A plan to build a more resilient Australia, meanwhile, must be at the top of the national agenda ahead of next year’s federal election, he said, as he apologised for the insurer’s handling of claims from the 2022 east coast floods.
Speaking at the insurer’s annual shareholder meeting on Tuesday, Mr Johnston addressed criticism of hefty premium rises, saying inflation, adverse weather and a fundamental reset in global reinsurance markets all had material impacts on profitability, particularly in home and motor insurance.
“We have dealt with around 700,000 natural hazard claims over the past five years at a gross cost of around $9bn,” Mr Johnston said.
“Our reinsurance and natural hazard allowances have increased by more than $1bn since 2020, while inflation in home and motor insurance has increased by 7 per cent and 13 per cent respectively. All of this explains why insurance premiums have risen so steeply over the past couple of years.”
But higher premium prices may have run their course, with Mr Johnston pointing to a recent easing of global pressures around reinsurance.
“The relative good news is that our reinsurance renewal for 2025 was constructive.

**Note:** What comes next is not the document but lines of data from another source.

(* ===== verification/SystemClaims.v ===== *)
(** * SystemClaims: what the whole guarantees to its callers

    The claims on [System]: every run of the handles with the real task is a run
    of [ClientWorld], and so the results on concurrent handles hold of handles
    that are served by the task over any datagrams. *)
From stdpp Require Import gmap.
From S2P Require Import Prelude Text Tlv Errors Dataset Coap NetDiag Messages Joiner.
From S2P Require Import Ipv6 Pskc Commissioner SessionDriver Client ClientWorld ClientSteering ClientCache.
From S2P Require Import SessionCore SessionInvariant SessionClaims SessionJoiners System.

Section Claims.
Context {JH : JoinerHandler} {OR : OsRng} {OL : OsRngLaws} {JS : JoinerSessions} {JL : JoinerSessionsLaws}.
Context (config : CommissionerConfig) (border_agent_ip : string).
Notation moves := (moves config border_agent_ip).

Lemma moves_run s0 prefix steering calls ms s : initial s0 -> moves (spawned s0 prefix steering calls) ms = Some s ->
  exists events, ClientWorld.run (ClientWorld.initial prefix steering calls) events = Some (abstract s).
Proof.
  intros [H1 H2 _] Hm.
  destruct (moves_simulate _ _ _ _ _ (spawned_coherent s0 prefix steering calls H2 ltac:(by rewrite H1)) Hm) as [_ [es Hes]].
  exists es. by rewrite <- (spawned_abstract s0).
Qed.



End Claims.

(** ** Witnesses *)

(** A petition and an [enable_joiner], served by the toy task: the border agent
    accepts the petition and shows the prefix, and the leader answers through
    the proxy the read of its steering data and the write. *)
Module ToySystem.
Import ToySession.
Definition content (mid tok : Z) (pl : bytes) : bytes :=
  match CoapMessage_encode (mkCoapMessage Acknowledgement CODE_CHANGED mid (repeat tok 4) [] pl) with Ok b => b | _ => [] end.
Definition prefix : bytes := [0xfd; 0; 0; 0; 0; 0; 0; 1].
Definition joiner : bytes := [1; 2; 3; 4; 5; 6; 7; 8].
Definition proxied (inner : bytes) : bytes :=
  [0x50; 2; 0; 9; 0xb1; 99; 2; 117; 114; 0xff; 49; 16] ++ prefix ++ [0; 0; 0; 255; 254; 0; 252; 0]
  ++ [48; len inner + 4; 0xf0; 0xbf; 0xf0; 0xbf] ++ inner.
Definition received (b : bytes) (applied : bool) : Move := TakeTurn 1 (TurnReceived (inr b)) applied 0.
Definition command : Move := TakeTurn 1 TurnCommand false 0.
Definition calls : list Call := [CallPetitionOp; CallEnableJoiner joiner].
Definition history : list Move :=
  [Resume 0; command; received accept_petition false; Resume 0; Resume 1; Resume 1; Resume 1; command;
   received (content 2 9 (DS_TLV_MESH_LOCAL_PREFIX :: 8 :: prefix)) false; Resume 1; Resume 1; Resume 1; command; command;
   received (proxied (content 3 11 [])) false; Resume 1; Resume 1; Resume 1; Resume 1; command; command;
   received (proxied (content 5 14 [TLV_STATE; 1; 1])) true; Resume 1; Resume 1].
End ToySystem.

Import ToySession ToySystem.
#[local] Notation final := (moves toy_config "fd00::1" (spawned toy_start ToySystem.prefix None ToySystem.calls) history).
(** What is seen of it: the callers, the leader's steering data, the cache. *)
Definition seen (s : System) : list Caller * option bytes * PrefixCache * Z * bool * bytes :=
  (callers s, steering (outside s), cache (outside s), invalidations (outside s), change_pending (outside s),
   ClientWorld.mesh_prefix (outside s)).
Definition filter : bytes := match @add_joiner_to_steering_data unit [] joiner with Ok f => f | _ => [] end.
Lemma final_seen :
  exists s, final = Some s /\
    seen s = ([Going (Ret tt); Going (Ret tt)], Some filter, mkPrefixCache (Some ToySystem.prefix) 0, 0, false, ToySystem.prefix).
Proof.
  assert (fmap seen final = Some ([Going (Ret tt); Going (Ret tt)], Some filter, mkPrefixCache (Some ToySystem.prefix) 0, 0, false,
    ToySystem.prefix)) as H by (vm_compute; reflexivity).
  destruct final as [s|]; [|discriminate H]. exists s. split; [reflexivity|]. exact (inj Some _ _ H).
Qed.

The discussions we’ve had with the global reinsurers over recent weeks … have continued with that constructive position,” he said.
“So we’d like nothing more, over the next period of time, for that pressure (to) start to come off premiums because the global reinsurance market has been through its reset.”
Suncorp chairman Christine McLoughlin added: “We are looking to ourselves at how we can slow down the pace of premium increases.”
As the insurer eyes a softening in pricing, Mr Johnston said more investment was needed in resilience infrastructure around the country, and that there should be a halt on “building homes where they should never be built”.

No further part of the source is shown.